- **WORK TO COMPLETE**
From the entries below, reproduce exactly the line containing "(** [dates[i]]: the", the line containing "if ltb (get", and every line in between, with nothing added.

- **MATERIAL FOR THIS TASK**
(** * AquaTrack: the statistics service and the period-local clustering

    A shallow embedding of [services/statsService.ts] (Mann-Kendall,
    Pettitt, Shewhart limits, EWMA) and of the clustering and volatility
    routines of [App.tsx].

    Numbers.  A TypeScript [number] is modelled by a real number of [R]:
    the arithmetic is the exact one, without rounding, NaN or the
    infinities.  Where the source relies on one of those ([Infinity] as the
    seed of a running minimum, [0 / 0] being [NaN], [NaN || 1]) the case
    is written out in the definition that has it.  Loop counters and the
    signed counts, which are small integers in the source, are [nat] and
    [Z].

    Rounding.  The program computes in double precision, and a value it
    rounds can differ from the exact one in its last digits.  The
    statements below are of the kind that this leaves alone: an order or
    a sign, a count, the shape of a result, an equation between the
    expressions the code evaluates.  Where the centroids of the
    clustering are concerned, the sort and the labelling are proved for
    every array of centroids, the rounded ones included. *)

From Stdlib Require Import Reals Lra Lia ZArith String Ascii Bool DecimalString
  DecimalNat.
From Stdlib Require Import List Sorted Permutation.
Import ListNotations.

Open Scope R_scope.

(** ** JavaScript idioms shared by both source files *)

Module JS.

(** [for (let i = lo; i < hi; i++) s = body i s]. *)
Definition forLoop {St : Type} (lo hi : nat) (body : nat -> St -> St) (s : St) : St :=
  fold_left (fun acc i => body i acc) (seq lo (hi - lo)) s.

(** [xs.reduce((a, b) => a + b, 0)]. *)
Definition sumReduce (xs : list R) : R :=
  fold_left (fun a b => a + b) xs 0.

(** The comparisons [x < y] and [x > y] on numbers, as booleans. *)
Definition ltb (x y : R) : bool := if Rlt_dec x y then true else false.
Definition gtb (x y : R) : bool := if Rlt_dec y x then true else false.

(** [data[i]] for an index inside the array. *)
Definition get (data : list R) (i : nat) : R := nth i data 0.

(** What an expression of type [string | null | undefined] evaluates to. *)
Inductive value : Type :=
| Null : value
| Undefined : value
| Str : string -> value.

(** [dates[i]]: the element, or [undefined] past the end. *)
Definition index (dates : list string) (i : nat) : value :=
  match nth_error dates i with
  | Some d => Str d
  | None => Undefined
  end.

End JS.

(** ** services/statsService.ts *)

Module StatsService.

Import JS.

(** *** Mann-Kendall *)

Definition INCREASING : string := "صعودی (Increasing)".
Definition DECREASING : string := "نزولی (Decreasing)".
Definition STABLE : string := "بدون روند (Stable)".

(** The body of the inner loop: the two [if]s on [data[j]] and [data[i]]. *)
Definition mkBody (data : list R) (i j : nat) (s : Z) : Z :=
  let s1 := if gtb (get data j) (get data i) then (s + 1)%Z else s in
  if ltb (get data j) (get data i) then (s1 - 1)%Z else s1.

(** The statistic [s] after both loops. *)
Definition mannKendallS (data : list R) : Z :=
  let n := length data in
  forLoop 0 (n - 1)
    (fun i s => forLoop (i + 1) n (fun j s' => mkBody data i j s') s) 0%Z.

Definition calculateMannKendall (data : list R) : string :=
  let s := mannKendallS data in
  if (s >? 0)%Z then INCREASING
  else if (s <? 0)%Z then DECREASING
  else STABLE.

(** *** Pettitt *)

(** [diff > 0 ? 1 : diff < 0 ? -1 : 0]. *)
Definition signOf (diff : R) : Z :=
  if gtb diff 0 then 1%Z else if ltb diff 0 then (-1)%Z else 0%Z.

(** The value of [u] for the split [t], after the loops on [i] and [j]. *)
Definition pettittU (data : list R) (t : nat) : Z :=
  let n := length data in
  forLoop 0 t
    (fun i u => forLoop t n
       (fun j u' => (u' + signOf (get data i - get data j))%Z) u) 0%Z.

---

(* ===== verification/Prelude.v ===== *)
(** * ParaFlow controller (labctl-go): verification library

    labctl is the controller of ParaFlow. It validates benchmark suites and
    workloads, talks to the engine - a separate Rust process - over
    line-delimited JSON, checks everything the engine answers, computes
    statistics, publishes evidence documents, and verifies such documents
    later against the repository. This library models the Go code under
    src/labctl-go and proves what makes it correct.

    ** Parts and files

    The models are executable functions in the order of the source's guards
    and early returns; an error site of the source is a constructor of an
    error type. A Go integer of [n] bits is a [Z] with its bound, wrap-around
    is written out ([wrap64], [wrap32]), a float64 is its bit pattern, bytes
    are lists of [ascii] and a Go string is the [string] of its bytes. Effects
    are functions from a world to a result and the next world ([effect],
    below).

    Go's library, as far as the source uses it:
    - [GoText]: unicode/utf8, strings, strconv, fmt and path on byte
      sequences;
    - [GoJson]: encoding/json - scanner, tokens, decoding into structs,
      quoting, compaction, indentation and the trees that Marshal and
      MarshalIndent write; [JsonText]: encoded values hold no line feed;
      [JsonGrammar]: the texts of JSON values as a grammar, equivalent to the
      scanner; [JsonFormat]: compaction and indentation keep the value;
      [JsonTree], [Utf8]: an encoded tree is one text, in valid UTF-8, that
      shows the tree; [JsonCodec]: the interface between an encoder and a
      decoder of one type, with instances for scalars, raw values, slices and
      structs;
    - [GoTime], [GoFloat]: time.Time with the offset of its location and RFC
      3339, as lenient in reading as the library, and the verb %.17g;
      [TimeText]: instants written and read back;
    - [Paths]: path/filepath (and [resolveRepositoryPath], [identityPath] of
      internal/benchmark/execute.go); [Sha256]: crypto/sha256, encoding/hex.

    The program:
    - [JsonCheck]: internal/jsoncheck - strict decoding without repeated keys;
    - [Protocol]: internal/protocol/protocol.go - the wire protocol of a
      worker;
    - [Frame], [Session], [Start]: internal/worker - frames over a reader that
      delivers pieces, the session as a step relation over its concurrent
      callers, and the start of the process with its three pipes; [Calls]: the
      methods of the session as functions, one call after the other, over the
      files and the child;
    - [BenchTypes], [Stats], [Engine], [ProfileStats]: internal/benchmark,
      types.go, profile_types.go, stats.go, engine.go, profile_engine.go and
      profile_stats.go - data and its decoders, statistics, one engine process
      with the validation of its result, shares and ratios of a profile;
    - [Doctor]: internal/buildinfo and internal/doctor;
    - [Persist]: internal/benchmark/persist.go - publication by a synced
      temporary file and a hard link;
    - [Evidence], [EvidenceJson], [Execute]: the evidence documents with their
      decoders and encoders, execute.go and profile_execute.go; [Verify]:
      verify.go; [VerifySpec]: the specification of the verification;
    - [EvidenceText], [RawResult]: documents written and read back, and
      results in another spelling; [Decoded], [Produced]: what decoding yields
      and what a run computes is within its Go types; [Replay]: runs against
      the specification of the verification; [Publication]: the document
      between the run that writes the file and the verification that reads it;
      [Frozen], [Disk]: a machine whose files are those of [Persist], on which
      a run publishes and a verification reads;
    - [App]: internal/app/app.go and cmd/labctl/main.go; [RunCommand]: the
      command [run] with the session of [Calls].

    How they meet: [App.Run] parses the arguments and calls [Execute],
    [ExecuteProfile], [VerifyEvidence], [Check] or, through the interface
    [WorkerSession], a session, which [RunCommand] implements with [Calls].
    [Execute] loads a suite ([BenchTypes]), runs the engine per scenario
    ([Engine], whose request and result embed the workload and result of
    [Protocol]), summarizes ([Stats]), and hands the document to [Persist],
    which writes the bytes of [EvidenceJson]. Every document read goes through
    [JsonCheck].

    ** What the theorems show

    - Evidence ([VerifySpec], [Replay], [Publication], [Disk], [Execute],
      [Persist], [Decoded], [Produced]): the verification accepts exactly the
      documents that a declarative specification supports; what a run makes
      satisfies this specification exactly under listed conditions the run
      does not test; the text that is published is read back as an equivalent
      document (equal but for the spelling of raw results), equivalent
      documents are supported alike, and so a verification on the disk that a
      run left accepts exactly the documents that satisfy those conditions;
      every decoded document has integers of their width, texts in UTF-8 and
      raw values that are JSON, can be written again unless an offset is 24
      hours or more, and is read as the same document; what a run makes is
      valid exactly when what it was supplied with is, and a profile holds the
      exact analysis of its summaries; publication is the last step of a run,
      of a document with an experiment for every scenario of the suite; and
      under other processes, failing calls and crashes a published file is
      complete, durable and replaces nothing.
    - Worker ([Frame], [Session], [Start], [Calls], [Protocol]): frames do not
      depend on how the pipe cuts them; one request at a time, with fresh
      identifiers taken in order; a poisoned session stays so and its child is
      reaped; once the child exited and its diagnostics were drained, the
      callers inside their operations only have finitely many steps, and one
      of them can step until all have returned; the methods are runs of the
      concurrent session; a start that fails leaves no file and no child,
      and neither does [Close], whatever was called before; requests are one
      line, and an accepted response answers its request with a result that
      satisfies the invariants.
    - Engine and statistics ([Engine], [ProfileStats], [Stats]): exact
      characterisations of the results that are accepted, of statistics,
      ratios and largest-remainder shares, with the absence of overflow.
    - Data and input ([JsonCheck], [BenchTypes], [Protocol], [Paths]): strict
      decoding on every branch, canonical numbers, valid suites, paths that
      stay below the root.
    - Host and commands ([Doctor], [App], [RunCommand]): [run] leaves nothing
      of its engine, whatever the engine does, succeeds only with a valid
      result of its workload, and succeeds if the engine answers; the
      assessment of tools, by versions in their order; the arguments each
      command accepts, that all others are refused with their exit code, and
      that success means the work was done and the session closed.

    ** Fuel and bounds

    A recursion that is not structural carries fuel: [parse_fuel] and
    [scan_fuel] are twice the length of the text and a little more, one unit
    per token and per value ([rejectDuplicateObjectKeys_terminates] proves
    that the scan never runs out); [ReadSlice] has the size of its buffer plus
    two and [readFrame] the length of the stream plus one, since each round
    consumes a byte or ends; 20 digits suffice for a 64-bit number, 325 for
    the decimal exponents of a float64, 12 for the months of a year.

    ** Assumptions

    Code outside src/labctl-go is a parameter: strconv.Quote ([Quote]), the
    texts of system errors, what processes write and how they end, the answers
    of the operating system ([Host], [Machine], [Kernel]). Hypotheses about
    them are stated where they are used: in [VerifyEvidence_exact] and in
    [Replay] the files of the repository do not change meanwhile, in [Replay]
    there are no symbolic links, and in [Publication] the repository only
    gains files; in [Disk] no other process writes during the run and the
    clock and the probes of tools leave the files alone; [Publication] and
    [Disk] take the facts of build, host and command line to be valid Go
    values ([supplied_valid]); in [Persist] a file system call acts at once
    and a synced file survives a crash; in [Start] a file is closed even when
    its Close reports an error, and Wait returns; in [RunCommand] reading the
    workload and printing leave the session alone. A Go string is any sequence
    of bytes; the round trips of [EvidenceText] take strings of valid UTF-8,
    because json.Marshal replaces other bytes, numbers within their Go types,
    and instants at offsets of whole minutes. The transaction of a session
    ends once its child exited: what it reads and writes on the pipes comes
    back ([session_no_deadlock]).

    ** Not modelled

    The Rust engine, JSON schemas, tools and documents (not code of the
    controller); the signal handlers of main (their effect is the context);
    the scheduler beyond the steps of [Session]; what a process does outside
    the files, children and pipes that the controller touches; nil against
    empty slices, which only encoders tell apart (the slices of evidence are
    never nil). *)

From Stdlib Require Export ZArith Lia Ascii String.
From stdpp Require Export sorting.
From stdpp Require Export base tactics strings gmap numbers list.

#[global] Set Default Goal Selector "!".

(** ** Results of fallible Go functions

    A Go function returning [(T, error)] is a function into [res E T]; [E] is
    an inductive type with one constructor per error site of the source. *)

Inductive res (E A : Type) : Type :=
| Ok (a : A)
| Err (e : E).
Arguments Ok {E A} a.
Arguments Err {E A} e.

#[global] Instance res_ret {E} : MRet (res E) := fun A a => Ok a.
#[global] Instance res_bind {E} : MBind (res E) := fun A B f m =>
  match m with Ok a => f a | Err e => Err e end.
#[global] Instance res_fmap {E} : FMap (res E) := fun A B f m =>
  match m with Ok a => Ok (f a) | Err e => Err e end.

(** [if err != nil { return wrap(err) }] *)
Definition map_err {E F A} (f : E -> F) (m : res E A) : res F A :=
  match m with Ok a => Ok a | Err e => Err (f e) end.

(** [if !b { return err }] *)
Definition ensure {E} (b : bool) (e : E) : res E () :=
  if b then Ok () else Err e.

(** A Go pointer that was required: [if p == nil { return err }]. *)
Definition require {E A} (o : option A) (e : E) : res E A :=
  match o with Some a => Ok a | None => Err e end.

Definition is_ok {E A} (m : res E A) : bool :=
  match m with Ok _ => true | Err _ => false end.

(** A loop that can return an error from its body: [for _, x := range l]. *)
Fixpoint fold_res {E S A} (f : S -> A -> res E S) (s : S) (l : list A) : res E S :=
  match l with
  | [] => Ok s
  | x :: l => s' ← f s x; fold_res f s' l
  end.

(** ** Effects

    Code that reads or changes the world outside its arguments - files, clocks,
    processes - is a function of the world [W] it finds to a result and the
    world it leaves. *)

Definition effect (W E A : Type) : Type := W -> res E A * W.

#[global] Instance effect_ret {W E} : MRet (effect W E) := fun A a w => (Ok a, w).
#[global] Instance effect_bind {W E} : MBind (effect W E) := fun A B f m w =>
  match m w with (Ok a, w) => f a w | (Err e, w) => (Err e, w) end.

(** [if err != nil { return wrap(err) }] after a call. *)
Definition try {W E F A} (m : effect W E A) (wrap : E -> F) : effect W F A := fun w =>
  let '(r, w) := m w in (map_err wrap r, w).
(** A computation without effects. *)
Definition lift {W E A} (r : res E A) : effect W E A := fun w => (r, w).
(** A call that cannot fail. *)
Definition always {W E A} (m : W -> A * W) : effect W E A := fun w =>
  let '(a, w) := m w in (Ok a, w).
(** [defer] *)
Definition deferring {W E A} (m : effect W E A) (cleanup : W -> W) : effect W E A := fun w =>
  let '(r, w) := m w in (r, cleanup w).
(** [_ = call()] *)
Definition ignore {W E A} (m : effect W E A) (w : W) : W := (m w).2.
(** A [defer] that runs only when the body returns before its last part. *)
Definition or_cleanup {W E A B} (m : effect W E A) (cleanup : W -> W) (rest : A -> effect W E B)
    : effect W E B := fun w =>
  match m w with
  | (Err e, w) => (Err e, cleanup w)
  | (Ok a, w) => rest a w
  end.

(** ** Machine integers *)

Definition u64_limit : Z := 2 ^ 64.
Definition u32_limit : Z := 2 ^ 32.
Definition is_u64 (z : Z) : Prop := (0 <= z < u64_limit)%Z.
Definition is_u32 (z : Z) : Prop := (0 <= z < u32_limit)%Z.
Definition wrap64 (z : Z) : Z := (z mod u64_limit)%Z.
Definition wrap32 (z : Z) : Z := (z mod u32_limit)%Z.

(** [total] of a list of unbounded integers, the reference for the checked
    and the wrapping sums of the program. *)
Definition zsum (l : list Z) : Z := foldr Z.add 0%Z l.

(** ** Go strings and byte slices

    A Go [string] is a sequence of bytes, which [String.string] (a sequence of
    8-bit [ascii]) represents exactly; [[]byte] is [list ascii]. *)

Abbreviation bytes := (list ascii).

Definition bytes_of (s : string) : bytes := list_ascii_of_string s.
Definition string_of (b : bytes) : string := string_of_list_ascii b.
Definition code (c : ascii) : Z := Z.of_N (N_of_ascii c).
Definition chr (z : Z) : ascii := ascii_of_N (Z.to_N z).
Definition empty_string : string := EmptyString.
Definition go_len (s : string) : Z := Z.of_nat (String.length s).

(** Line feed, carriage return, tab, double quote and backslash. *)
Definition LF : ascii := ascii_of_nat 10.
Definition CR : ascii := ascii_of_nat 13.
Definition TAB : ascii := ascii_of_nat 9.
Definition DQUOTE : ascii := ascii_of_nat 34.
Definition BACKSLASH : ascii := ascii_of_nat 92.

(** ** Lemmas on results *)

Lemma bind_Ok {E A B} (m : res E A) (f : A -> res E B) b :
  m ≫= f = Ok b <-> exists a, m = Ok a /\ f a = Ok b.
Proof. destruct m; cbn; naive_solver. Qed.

- **RESULT FOR THIS TASK**
(** [dates[i]]: the element, or [undefined] past the end. *)
Definition index (dates : list string) (i : nat) : value :=
  match nth_error dates i with
  | Some d => Str d
  | None => Undefined
  end.

End JS.

(** ** services/statsService.ts *)

Module StatsService.

Import JS.

(** *** Mann-Kendall *)

Definition INCREASING : string := "صعودی (Increasing)".
Definition DECREASING : string := "نزولی (Decreasing)".
Definition STABLE : string := "بدون روند (Stable)".

(** The body of the inner loop: the two [if]s on [data[j]] and [data[i]]. *)
Definition mkBody (data : list R) (i j : nat) (s : Z) : Z :=
  let s1 := if gtb (get data j) (get data i) then (s + 1)%Z else s in
  if ltb (get data j) (get data i) then (s1 - 1)%Z else s1.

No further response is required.